HSBC’s troubles, though, began before the unrest.

In December 2018, Huawei’s chief financial officer, Meng Wanzhou, who is also the daughter of the company’s founder, was arrested in Vancouver. She’d been charged by the US Department of Justice, which is still seeking her extradition from Canada,with conspiring to defraud HSBC and other banks by misrepresenting Huawei’s relationship with a company operating in Iran. She denies the charges and is fighting extradition. Huawei declined to comment.

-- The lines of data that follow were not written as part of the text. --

Definition ResourceQuery_validate (q : ResourceQuery) : result ContractError unit :=
  _ ← validate_namespaced_id "resource class" (query_resource_class q);
  _ ← ensure (negb (query_count q =? 0)%N)
        (contract_error "RESOURCE_COUNT_INVALID" "resource query count must be non-zero");
  _ ← ensure (query_count q <=? MAX_RESOURCES_PER_LEASE)%N
        (contract_error "RESOURCE_COUNT_LIMIT_EXCEEDED"
           "resource query count exceeds the per-lease limit");
  _ ← ensure (length (query_required_capabilities q) <=? MAX_CAPABILITIES)%nat
        (contract_error "CAPABILITY_LIMIT_EXCEEDED"
           "resource query has too many capability requirements");
  _ ← for_unique CapabilityRequirement_validate req_id
        (contract_error "CAPABILITY_REQUIREMENT_DUPLICATE"
           "resource query contains a duplicate capability requirement")
        ∅ (query_required_capabilities q);
  _ ← ensure (size (query_minimum_capacity q) <=? MAX_PROPERTIES)%nat
        (contract_error "CAPACITY_LIMIT_EXCEEDED"
           "resource query has too many capacity requirements");
  validate_quantities "capacity key" (query_minimum_capacity q).

(** ** Leases ([lease.rs]) *)
Inductive LeaseState := LActive | LReleasing | LReleased | LExpired | LRevoked | LFailed.
#[export] Instance LeaseState_eq_dec : EqDecision LeaseState.
Proof. solve_decision. Defined.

As Reuters reported in February 2019, the US case against the Chinese tech powerhouse was built in part on presentations given by HSBC to American law enforcement.

In the following months, HSBC bankers say, the bank’s enquiries to some state-owned companies about previously agreed plans were met with non-committal responses. Then, some corporate clients transferred deposits held at HSBC to competitors, said three HSBC bankers with direct knowledge. Invitations to HSBC from borrowers to pitch for new business started to dry up, according to one senior executive at the bank and another source at a competing bank who attends pitch meetings.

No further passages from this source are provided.